Your task → Look below for the line that contains "intros [H1%Z.leb_le H2%Z.ltb_lt]%andb_true_iff E", then copy it and each following line exactly, through and including the line that contains "apply goRow_cells; [apply account_in|".

___ Provided entries

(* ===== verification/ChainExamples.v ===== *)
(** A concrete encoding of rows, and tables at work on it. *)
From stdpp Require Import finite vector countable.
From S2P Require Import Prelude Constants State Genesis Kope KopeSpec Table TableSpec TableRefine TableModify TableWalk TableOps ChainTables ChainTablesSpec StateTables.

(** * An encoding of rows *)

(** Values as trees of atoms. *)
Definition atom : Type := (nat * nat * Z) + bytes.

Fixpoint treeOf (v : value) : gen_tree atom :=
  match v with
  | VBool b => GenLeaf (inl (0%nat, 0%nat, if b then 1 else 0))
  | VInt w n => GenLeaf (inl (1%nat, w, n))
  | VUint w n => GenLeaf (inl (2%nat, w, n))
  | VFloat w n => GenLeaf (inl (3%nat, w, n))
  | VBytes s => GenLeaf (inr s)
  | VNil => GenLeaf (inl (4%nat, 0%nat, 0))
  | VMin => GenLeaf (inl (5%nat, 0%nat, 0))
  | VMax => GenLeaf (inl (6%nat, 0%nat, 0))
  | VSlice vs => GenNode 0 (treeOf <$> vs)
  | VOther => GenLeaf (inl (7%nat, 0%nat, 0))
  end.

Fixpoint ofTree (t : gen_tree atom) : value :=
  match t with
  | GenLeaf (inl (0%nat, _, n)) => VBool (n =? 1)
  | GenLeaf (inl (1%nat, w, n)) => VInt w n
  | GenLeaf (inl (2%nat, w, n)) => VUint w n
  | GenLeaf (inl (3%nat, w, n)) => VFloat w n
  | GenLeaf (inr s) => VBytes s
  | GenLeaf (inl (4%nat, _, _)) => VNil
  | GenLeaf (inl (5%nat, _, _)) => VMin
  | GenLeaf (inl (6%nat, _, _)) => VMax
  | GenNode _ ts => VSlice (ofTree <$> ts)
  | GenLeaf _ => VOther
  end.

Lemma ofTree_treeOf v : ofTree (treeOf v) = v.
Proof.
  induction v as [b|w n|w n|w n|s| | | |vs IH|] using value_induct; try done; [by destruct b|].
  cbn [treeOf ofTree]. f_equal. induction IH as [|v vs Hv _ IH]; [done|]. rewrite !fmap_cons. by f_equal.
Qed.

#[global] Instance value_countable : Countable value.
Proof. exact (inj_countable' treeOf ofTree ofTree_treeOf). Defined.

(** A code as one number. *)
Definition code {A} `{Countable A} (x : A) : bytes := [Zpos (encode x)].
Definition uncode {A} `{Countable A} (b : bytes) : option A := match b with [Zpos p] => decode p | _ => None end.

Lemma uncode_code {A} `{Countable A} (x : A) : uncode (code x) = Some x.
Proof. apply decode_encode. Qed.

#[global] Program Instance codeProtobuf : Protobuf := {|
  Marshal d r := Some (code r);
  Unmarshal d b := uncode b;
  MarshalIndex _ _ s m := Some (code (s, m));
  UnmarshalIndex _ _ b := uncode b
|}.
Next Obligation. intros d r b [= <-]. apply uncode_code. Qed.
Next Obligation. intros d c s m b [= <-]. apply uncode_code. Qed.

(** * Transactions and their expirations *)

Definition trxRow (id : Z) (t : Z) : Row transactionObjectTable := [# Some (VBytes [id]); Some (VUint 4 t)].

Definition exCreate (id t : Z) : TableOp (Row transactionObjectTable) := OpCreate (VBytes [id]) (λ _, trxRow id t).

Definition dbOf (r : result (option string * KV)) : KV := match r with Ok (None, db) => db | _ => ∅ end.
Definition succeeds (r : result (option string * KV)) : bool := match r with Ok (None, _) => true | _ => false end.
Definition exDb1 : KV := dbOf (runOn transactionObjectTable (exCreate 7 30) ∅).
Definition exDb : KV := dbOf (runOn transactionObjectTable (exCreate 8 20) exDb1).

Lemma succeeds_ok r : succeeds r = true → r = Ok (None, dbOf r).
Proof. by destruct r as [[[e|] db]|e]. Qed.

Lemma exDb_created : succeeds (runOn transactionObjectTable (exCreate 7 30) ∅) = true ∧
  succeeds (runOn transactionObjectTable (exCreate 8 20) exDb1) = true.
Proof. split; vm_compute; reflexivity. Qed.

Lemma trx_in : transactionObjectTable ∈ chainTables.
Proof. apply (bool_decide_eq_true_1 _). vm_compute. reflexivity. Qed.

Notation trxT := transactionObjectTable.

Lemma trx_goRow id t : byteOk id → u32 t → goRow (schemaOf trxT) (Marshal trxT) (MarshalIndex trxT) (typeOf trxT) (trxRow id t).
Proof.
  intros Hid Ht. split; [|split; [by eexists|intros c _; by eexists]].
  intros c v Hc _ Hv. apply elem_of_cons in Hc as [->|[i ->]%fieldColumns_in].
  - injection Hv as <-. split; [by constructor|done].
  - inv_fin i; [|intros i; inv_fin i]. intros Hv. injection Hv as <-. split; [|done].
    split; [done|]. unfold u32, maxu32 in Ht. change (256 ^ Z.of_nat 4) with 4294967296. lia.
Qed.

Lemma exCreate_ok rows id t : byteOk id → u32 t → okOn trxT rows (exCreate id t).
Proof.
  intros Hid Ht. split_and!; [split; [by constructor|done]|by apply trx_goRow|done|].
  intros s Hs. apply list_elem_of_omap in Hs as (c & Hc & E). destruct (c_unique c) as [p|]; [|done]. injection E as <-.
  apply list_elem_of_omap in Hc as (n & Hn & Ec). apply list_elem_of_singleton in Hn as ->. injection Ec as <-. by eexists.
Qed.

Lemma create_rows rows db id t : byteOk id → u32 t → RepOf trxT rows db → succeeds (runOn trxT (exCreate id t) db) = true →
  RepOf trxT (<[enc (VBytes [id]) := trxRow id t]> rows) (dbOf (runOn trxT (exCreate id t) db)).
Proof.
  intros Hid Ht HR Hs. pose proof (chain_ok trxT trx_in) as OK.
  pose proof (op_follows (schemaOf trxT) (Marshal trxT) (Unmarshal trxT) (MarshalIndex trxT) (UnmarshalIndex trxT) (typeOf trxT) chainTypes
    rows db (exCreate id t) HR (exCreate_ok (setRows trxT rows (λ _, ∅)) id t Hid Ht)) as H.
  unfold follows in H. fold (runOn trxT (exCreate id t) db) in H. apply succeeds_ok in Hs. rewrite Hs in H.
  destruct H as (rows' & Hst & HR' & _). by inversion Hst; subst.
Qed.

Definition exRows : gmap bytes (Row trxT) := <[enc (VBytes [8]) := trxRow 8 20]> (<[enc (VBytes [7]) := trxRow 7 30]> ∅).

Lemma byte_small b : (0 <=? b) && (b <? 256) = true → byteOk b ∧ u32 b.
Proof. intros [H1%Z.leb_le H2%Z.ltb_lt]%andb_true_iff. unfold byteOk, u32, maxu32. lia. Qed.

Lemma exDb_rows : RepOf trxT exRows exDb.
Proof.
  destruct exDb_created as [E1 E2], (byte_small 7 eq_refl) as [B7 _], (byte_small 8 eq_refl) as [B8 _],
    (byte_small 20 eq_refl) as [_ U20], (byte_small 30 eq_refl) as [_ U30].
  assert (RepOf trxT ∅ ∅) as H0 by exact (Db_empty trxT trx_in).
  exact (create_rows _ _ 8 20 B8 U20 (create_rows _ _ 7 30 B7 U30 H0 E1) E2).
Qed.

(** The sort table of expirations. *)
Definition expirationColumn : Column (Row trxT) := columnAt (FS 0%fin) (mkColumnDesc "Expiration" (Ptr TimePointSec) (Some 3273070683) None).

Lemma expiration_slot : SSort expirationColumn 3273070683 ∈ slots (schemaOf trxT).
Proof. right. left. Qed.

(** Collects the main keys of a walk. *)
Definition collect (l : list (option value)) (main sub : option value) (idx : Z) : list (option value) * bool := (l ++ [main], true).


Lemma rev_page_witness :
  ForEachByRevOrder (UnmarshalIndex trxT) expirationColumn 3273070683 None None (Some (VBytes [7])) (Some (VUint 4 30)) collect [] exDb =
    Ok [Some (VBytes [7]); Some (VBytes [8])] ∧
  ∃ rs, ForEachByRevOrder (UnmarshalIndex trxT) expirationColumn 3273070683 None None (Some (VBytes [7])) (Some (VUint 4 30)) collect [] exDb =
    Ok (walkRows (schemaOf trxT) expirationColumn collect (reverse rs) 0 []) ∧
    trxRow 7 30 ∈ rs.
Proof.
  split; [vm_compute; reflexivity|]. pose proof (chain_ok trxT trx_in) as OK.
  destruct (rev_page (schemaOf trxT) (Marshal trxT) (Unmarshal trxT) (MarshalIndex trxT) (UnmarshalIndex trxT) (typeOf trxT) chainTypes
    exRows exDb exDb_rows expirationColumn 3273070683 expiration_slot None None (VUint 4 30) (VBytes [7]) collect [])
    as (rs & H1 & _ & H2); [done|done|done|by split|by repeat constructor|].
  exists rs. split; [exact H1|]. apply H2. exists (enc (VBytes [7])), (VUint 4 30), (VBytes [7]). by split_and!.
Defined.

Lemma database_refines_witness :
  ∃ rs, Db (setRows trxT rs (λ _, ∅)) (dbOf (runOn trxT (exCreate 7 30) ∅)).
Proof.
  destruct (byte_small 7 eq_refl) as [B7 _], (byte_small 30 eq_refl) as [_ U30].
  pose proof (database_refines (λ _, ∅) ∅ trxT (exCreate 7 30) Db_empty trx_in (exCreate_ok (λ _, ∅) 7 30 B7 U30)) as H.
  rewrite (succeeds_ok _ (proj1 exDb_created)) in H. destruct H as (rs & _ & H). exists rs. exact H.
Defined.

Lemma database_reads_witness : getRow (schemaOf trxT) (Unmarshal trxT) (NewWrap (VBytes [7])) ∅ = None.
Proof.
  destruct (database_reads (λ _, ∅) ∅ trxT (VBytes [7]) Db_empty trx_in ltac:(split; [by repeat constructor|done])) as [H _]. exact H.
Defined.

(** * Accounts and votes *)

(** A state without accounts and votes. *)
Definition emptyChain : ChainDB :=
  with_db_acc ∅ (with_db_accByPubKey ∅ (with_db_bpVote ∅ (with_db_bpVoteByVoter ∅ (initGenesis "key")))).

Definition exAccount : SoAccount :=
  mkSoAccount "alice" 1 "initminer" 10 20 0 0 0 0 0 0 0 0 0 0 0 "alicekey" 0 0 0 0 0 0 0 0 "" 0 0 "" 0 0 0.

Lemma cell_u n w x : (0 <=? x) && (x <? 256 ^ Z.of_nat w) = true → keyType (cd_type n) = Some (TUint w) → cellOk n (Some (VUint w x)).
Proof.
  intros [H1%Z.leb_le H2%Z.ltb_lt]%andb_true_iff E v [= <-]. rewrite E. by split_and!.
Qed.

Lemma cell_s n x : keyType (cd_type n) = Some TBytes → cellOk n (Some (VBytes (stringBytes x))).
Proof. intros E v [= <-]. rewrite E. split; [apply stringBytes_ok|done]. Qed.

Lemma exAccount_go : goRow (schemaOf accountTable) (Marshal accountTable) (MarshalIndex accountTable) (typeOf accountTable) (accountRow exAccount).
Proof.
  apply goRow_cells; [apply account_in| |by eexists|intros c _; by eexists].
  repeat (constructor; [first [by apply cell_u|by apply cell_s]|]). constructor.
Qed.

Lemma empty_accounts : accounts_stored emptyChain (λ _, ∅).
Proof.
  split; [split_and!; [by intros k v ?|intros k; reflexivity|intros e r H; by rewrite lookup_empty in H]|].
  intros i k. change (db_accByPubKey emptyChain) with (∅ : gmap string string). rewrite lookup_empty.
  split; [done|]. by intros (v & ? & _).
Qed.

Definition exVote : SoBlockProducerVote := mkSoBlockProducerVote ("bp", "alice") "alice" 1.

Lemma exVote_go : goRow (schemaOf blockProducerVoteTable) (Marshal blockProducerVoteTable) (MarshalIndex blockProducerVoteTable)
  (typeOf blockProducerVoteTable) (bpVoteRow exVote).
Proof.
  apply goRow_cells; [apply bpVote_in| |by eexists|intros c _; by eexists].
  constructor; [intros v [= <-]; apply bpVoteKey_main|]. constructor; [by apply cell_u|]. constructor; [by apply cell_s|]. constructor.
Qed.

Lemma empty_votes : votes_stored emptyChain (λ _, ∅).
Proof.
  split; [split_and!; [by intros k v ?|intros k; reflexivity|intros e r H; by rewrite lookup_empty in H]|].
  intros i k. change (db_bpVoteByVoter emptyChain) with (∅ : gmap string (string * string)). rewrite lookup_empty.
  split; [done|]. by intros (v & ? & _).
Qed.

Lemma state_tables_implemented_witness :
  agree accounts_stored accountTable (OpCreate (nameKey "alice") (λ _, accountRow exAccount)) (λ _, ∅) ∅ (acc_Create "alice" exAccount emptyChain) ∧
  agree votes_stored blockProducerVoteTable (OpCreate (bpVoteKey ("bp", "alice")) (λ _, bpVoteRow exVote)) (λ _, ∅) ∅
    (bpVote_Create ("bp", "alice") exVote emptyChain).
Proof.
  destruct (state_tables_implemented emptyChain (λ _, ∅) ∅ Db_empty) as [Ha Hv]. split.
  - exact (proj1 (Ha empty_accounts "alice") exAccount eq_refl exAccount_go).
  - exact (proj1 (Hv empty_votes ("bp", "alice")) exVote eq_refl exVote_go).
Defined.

______
___ Provided entries

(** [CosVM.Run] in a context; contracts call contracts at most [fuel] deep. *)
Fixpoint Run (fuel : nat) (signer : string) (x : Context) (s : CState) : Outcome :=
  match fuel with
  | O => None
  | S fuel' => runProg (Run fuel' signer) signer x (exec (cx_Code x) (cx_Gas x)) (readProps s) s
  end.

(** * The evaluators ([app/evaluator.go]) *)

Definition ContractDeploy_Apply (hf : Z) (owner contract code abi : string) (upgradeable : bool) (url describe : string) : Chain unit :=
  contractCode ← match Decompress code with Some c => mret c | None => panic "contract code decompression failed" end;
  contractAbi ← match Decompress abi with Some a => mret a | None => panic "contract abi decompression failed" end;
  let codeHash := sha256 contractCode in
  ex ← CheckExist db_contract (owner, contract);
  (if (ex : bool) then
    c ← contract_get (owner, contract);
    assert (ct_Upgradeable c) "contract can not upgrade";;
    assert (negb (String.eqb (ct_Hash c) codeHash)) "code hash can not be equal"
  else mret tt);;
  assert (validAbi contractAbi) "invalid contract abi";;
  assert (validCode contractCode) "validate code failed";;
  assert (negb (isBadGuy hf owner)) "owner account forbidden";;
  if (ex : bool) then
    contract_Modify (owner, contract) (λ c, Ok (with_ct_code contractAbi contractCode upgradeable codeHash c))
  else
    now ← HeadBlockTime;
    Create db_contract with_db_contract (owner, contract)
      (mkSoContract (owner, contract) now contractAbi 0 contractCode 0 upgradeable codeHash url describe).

______

Your response →
  intros [H1%Z.leb_le H2%Z.ltb_lt]%andb_true_iff E v [= <-]. rewrite E. by split_and!.
Qed.

Lemma cell_s n x : keyType (cd_type n) = Some TBytes → cellOk n (Some (VBytes (stringBytes x))).
Proof. intros E v [= <-]. rewrite E. split; [apply stringBytes_ok|done]. Qed.

Lemma exAccount_go : goRow (schemaOf accountTable) (Marshal accountTable) (MarshalIndex accountTable) (typeOf accountTable) (accountRow exAccount).
Proof.
  apply goRow_cells; [apply account_in| |by eexists|intros c _; by eexists].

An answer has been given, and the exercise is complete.